■ Problem details:
Extract each line of the data and write it out again exactly.

■ Input material:
---*---

(** One iteration of [depart_node]; [depart_parent] is the recursive call. *)
Definition depart_node_body (depart_parent : prog (result unit SnziError))
    (node : Z) (expected : option (Z * Z)) (_ : unit) : prog (unit + result unit SnziError) :=
  do!^ ensure_healthy ;;
  let! nd := node_at node in
  let! state := load nd in
  let count := state_count state in
  let generation := state_generation state in
  let half := state_is_half state in
  if half && negb (count =? 0) then
    let! e := poison_with InvariantViolation in Ret (inr (Err e))
  else
    do!^ (match expected with
          | Some (leaf, expected_generation) =>
              if negb (generation =? expected_generation) then
                Ret (Err (GenerationMismatch leaf expected_generation generation))
              else if half || (count =? 0) then
                Ret (Err (InactiveToken leaf expected_generation))
              else Ret (Ok tt)
          | None =>
              if half || (count =? 0) then
                let! e := poison_with InvariantViolation in Ret (Err e)
              else Ret (Ok tt)
          end) ;;
    let decremented := state_with_count generation (count - 1) in
    let! x := compare_exchange nd state decremented in
    match x with
    | Ok _ =>
        if count =? 1 then do!^ depart_parent ;; Ret (inr (Ok tt))
        else Ret (inr (Ok tt))
    | Err _ => Ret (inl tt)
    end.

Fixpoint depart_node_at (depth : nat) (node : Z) (expected : option (Z * Z)) :
    prog (result unit SnziError) :=
  match depth with
  | O => Spin
  | S depth =>
      let depart_parent :=
        if node <? FANOUT then root_depart
        else depart_node_at depth ((node - FANOUT) / FANOUT) None in
      loop fuel (depart_node_body depart_parent node expected) tt
  end.

(** The recursion depth: the parent of node [i] has a smaller index. *)
Definition depart_node (node : Z) (expected : option (Z * Z)) : prog (result unit SnziError) :=
  depart_node_at (S (Z.to_nat node)) node expected.

Definition depart_parent (node : Z) : prog (result unit SnziError) :=
  if node <? FANOUT then root_depart
  else depart_node ((node - FANOUT) / FANOUT) None.

Definition bump_redundant (redundant : Z) : prog (result Z SnziError) :=
  match checked_add usize_bits redundant 1 with
  | Some n => Ret (Ok n)
  | None => let! e := poison_with CompensationOverflow in Ret (Err e)
  end.

(** One iteration of the arrival loop; the loop state is the pair of
    [arrived_generation] and [redundant_parent_arrivals]. *)
Definition arrive_node_body (arrive_parent : prog (result unit SnziError))
    (node : Z) (st : option Z * Z) :
    prog ((option Z * Z) + result (Z * Z) SnziError) :=
  match st with
  | (Some arrived, redundant) => Ret (inr (Ok (arrived, redundant)))
  | (None, redundant) =>
      do!^ ensure_healthy ;;
      let! nd := node_at node in
      let! state := load nd in
      let count := state_count state in
      let generation := state_generation state in
      if state_is_half state then
        if negb (count =? 0) then
          let! e := poison_with InvariantViolation in Ret (inr (Err e))
        else
          do!^ arrive_parent ;;
          let active := state_with_count generation 1 in
          let! x := compare_exchange nd state active in
          match x with
          | Ok _ => Ret (inl (None, redundant))
          | Err _ => let!^ r := bump_redundant redundant in Ret (inl (None, r))
          end
      else if count =? 0 then
        if generation =? VERSION_MASK then
          let! e := poison_with GenerationExhausted in Ret (inr (Err e))
        else
          let next_generation := generation + 1 in
          let half := state_half next_generation in
          let! x := compare_exchange nd state half in
          match x with
          | Err _ => Ret (inl (None, redundant))
          | Ok _ =>
              do!^ arrive_parent ;;
              let active := state_with_count next_generation 1 in
              let! y := compare_exchange nd half active in
              match y with
              | Ok _ => Ret (inl (Some next_generation, redundant))
              | Err _ => let!^ r := bump_redundant redundant in Ret (inl (Some next_generation, r))
              end
          end
      else if count =? COUNT_MASK then
        let! e := poison_with NodeCountOverflow in Ret (inr (Err e))
      else
        let incremented := state_with_count generation (count + 1) in
        let! x := compare_exchange nd state incremented in
        match x with
        | Ok _ => Ret (inl (Some generation, redundant))
        | Err _ => Ret (inl (None, redundant))
        end
  end.
(** Giving back (or receiving) the parent arrival that an active child stands for. *)
Lemma parent_ok_move m r r' n gp d : snzi_inv m r -> in_tree n ->
  (d = 1 /\ tok_add r' (Own (parent n) gp) r \/ d = 0 /\ r' = r) ->
  parent_ok m r' (parent n) d.
Proof.
  intros Hinv Hn Hd. pose proof (parent_lt n Hn). split.
  - intros Hp. pose proof (inv_root m r Hinv).
    assert (Hout : forall g, g <> 0 -> mult (Own (-1) g) r = 0).
    { intros g Hg. destruct (inv_out m r Hinv (-1) g) as [_ Hz]; [unfold in_tree; lia|].
      destruct (decide (mult (Own (-1) g) r = 0)) as [|Hnz]; [done|]. by apply Hz in Hnz as [_ ?]. }
    destruct Hd as [[-> Hadd]|[-> ->]]; [|split; [lia | done]].
    assert (gp = 0) as ->.
    { destruct (decide (gp = 0)) as [|Hg]; [done|]. pose proof (Hout gp Hg) as Hz.
      pose proof (Hadd (Own (-1) gp)). rewrite decide_True in * by congruence.
      pose proof (mult_nonneg (Own (-1) gp) r'). lia. }
    pose proof (Hadd (Own (-1) 0)) as HA. rewrite decide_True in HA by congruence.
    split; [lia|]. intros g Hg. pose proof (Hadd (Own (-1) g)) as HB.
    rewrite decide_False, (Hout g Hg) in HB by congruence. lia.
  - intros Hp. destruct (inv_node m r Hinv _ Hp) as (g & h & c & Hw & Hok & Hne & Hh).
    destruct Hd as [[-> Hadd]|[-> ->]];
      [|rewrite Z.add_0_r; by exists g, h, c].
    pose proof (Hadd (Own (parent n) gp)) as Hgp. rewrite decide_True in Hgp by done.
    pose proof (mult_nonneg (Own (parent n) gp) r').
    destruct (decide (gp = g)) as [->|Hd]; [|apply Hne in Hd; lia].
    destruct h; [lia|]. rewrite Hw. apply node_ok_intro; [done| |].
    + intros g' Hd. destruct (Hne g' Hd) as [HA HB]. rewrite !Hadd in HA, HB.
      rewrite decide_False in HA by congruence. rewrite decide_False in HB by congruence. lia.
    + pose proof (Hadd (Init (parent n) g)) as Hi. rewrite decide_False in Hi by congruence. blia.
Qed.

Lemma inv_publish m r n g gp r' : snzi_inv m r -> in_tree n -> m (Node n) = pack g true 0 ->
  word_ok g 0 -> tok_add r' (Own (parent n) gp) r ->
  snzi_inv (upd m (Node n) (pack g false 1)) r'.
Proof.
  intros Hinv Hn Hw Hok Hadd. destruct (node_view m r n g true 0 Hinv Hn Hw Hok) as [Hne Hc].
  pose proof (parent_lt n Hn). assert (word_ok g 1) by by apply word_ok_1.
  assert (Hn' : forall t, (forall g', t <> Own (parent n) g') -> mult t r' = mult t r).
  { intros t Ht. rewrite (Hadd t), decide_False by (intros ->; by eapply Ht). lia. }
  apply (inv_update m r); try done.
  - apply node_ok_intro; [done| |].
    + intros g' Hd. rewrite !Hn' by (intros ? [=]; lia). by apply Hne.
    + rewrite !Hn' by (intros ? [=]; lia). lia.
  - intros p g' Hp. apply Hn'. by intros ? [=].
  - intros p g' Hp Hp'. apply Hn'. by intros ? [=].
  - rewrite Hw, !active_pack by done. apply (parent_ok_move m r r' n gp); auto.
Qed.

---*---

■ Written response:
(** One iteration of [depart_node]; [depart_parent] is the recursive call. *)
Definition depart_node_body (depart_parent : prog (result unit SnziError))
    (node : Z) (expected : option (Z * Z)) (_ : unit) : prog (unit + result unit SnziError) :=
  do!^ ensure_healthy ;;
  let! nd := node_at node in
  let! state := load nd in
  let count := state_count state in
  let generation := state_generation state in
  let half := state_is_half state in
  if half && negb (count =? 0) then
    let! e := poison_with InvariantViolation in Ret (inr (Err e))
  else
    do!^ (match expected with
          | Some (leaf, expected_generation) =>
              if negb (generation =? expected_generation) then
                Ret (Err (GenerationMismatch leaf expected_generation generation))
              else if half || (count =? 0) then
                Ret (Err (InactiveToken leaf expected_generation))
              else Ret (Ok tt)
          | None =>
              if half || (count =? 0) then
                let! e := poison_with InvariantViolation in Ret (Err e)
              else Ret (Ok tt)
          end) ;;
    let decremented := state_with_count generation (count - 1) in
    let! x := compare_exchange nd state decremented in
    match x with
    | Ok _ =>
        if count =? 1 then do!^ depart_parent ;; Ret (inr (Ok tt))
        else Ret (inr (Ok tt))
    | Err _ => Ret (inl tt)
    end.

Fixpoint depart_node_at (depth : nat) (node : Z) (expected : option (Z * Z)) :
    prog (result unit SnziError) :=
  match depth with
  | O => Spin
  | S depth =>
      let depart_parent :=
        if node <? FANOUT then root_depart
        else depart_node_at depth ((node - FANOUT) / FANOUT) None in
      loop fuel (depart_node_body depart_parent node expected) tt
  end.

(** The recursion depth: the parent of node [i] has a smaller index. *)
Definition depart_node (node : Z) (expected : option (Z * Z)) : prog (result unit SnziError) :=
  depart_node_at (S (Z.to_nat node)) node expected.

Definition depart_parent (node : Z) : prog (result unit SnziError) :=
  if node <? FANOUT then root_depart
  else depart_node ((node - FANOUT) / FANOUT) None.

Definition bump_redundant (redundant : Z) : prog (result Z SnziError) :=
  match checked_add usize_bits redundant 1 with
  | Some n => Ret (Ok n)
  | None => let! e := poison_with CompensationOverflow in Ret (Err e)
  end.

(** One iteration of the arrival loop; the loop state is the pair of
    [arrived_generation] and [redundant_parent_arrivals]. *)
Definition arrive_node_body (arrive_parent : prog (result unit SnziError))
    (node : Z) (st : option Z * Z) :
    prog ((option Z * Z) + result (Z * Z) SnziError) :=
  match st with
  | (Some arrived, redundant) => Ret (inr (Ok (arrived, redundant)))
  | (None, redundant) =>
      do!^ ensure_healthy ;;
      let! nd := node_at node in
      let! state := load nd in
      let count := state_count state in
      let generation := state_generation state in
      if state_is_half state then
        if negb (count =? 0) then
          let! e := poison_with InvariantViolation in Ret (inr (Err e))
        else
          do!^ arrive_parent ;;
          let active := state_with_count generation 1 in
          let! x := compare_exchange nd state active in
          match x with
          | Ok _ => Ret (inl (None, redundant))
          | Err _ => let!^ r := bump_redundant redundant in Ret (inl (None, r))
          end
      else if count =? 0 then
        if generation =? VERSION_MASK then
          let! e := poison_with GenerationExhausted in Ret (inr (Err e))
        else
          let next_generation := generation + 1 in
          let half := state_half next_generation in
          let! x := compare_exchange nd state half in
          match x with
          | Err _ => Ret (inl (None, redundant))
          | Ok _ =>
              do!^ arrive_parent ;;
              let active := state_with_count next_generation 1 in
              let! y := compare_exchange nd half active in
              match y with
              | Ok _ => Ret (inl (Some next_generation, redundant))
              | Err _ => let!^ r := bump_redundant redundant in Ret (inl (Some next_generation, r))
              end
          end
      else if count =? COUNT_MASK then
        let! e := poison_with NodeCountOverflow in Ret (inr (Err e))
      else
        let incremented := state_with_count generation (count + 1) in
        let! x := compare_exchange nd state incremented in
        match x with
        | Ok _ => Ret (inl (Some generation, redundant))
        | Err _ => Ret (inl (None, redundant))
        end
  end.
(** Giving back (or receiving) the parent arrival that an active child stands for. *)
Lemma parent_ok_move m r r' n gp d : snzi_inv m r -> in_tree n ->
  (d = 1 /\ tok_add r' (Own (parent n) gp) r \/ d = 0 /\ r' = r) ->
  parent_ok m r' (parent n) d.
Proof.
  intros Hinv Hn Hd. pose proof (parent_lt n Hn). split.
  - intros Hp. pose proof (inv_root m r Hinv).
    assert (Hout : forall g, g <> 0 -> mult (Own (-1) g) r = 0).
    { intros g Hg. destruct (inv_out m r Hinv (-1) g) as [_ Hz]; [unfold in_tree; lia|].
      destruct (decide (mult (Own (-1) g) r = 0)) as [|Hnz]; [done|]. by apply Hz in Hnz as [_ ?]. }
    destruct Hd as [[-> Hadd]|[-> ->]]; [|split; [lia | done]].
    assert (gp = 0) as ->.
    { destruct (decide (gp = 0)) as [|Hg]; [done|]. pose proof (Hout gp Hg) as Hz.
      pose proof (Hadd (Own (-1) gp)). rewrite decide_True in * by congruence.
      pose proof (mult_nonneg (Own (-1) gp) r'). lia. }
    pose proof (Hadd (Own (-1) 0)) as HA. rewrite decide_True in HA by congruence.
    split; [lia|]. intros g Hg. pose proof (Hadd (Own (-1) g)) as HB.
    rewrite decide_False, (Hout g Hg) in HB by congruence. lia.
  - intros Hp. destruct (inv_node m r Hinv _ Hp) as (g & h & c & Hw & Hok & Hne & Hh).
    destruct Hd as [[-> Hadd]|[-> ->]];
      [|rewrite Z.add_0_r; by exists g, h, c].
    pose proof (Hadd (Own (parent n) gp)) as Hgp. rewrite decide_True in Hgp by done.
    pose proof (mult_nonneg (Own (parent n) gp) r').
    destruct (decide (gp = g)) as [->|Hd]; [|apply Hne in Hd; lia].
    destruct h; [lia|]. rewrite Hw. apply node_ok_intro; [done| |].
    + intros g' Hd. destruct (Hne g' Hd) as [HA HB]. rewrite !Hadd in HA, HB.
      rewrite decide_False in HA by congruence. rewrite decide_False in HB by congruence. lia.
    + pose proof (Hadd (Init (parent n) g)) as Hi. rewrite decide_False in Hi by congruence. blia.
Qed.

Lemma inv_publish m r n g gp r' : snzi_inv m r -> in_tree n -> m (Node n) = pack g true 0 ->
  word_ok g 0 -> tok_add r' (Own (parent n) gp) r ->
  snzi_inv (upd m (Node n) (pack g false 1)) r'.
Proof.
  intros Hinv Hn Hw Hok Hadd. destruct (node_view m r n g true 0 Hinv Hn Hw Hok) as [Hne Hc].
  pose proof (parent_lt n Hn). assert (word_ok g 1) by by apply word_ok_1.
  assert (Hn' : forall t, (forall g', t <> Own (parent n) g') -> mult t r' = mult t r).
  { intros t Ht. rewrite (Hadd t), decide_False by (intros ->; by eapply Ht). lia. }
  apply (inv_update m r); try done.
  - apply node_ok_intro; [done| |].
    + intros g' Hd. rewrite !Hn' by (intros ? [=]; lia). by apply Hne.
    + rewrite !Hn' by (intros ? [=]; lia). lia.
  - intros p g' Hp. apply Hn'. by intros ? [=].
  - intros p g' Hp Hp'. apply Hn'. by intros ? [=].
  - rewrite Hw, !active_pack by done. apply (parent_ok_move m r r' n gp); auto.
Qed.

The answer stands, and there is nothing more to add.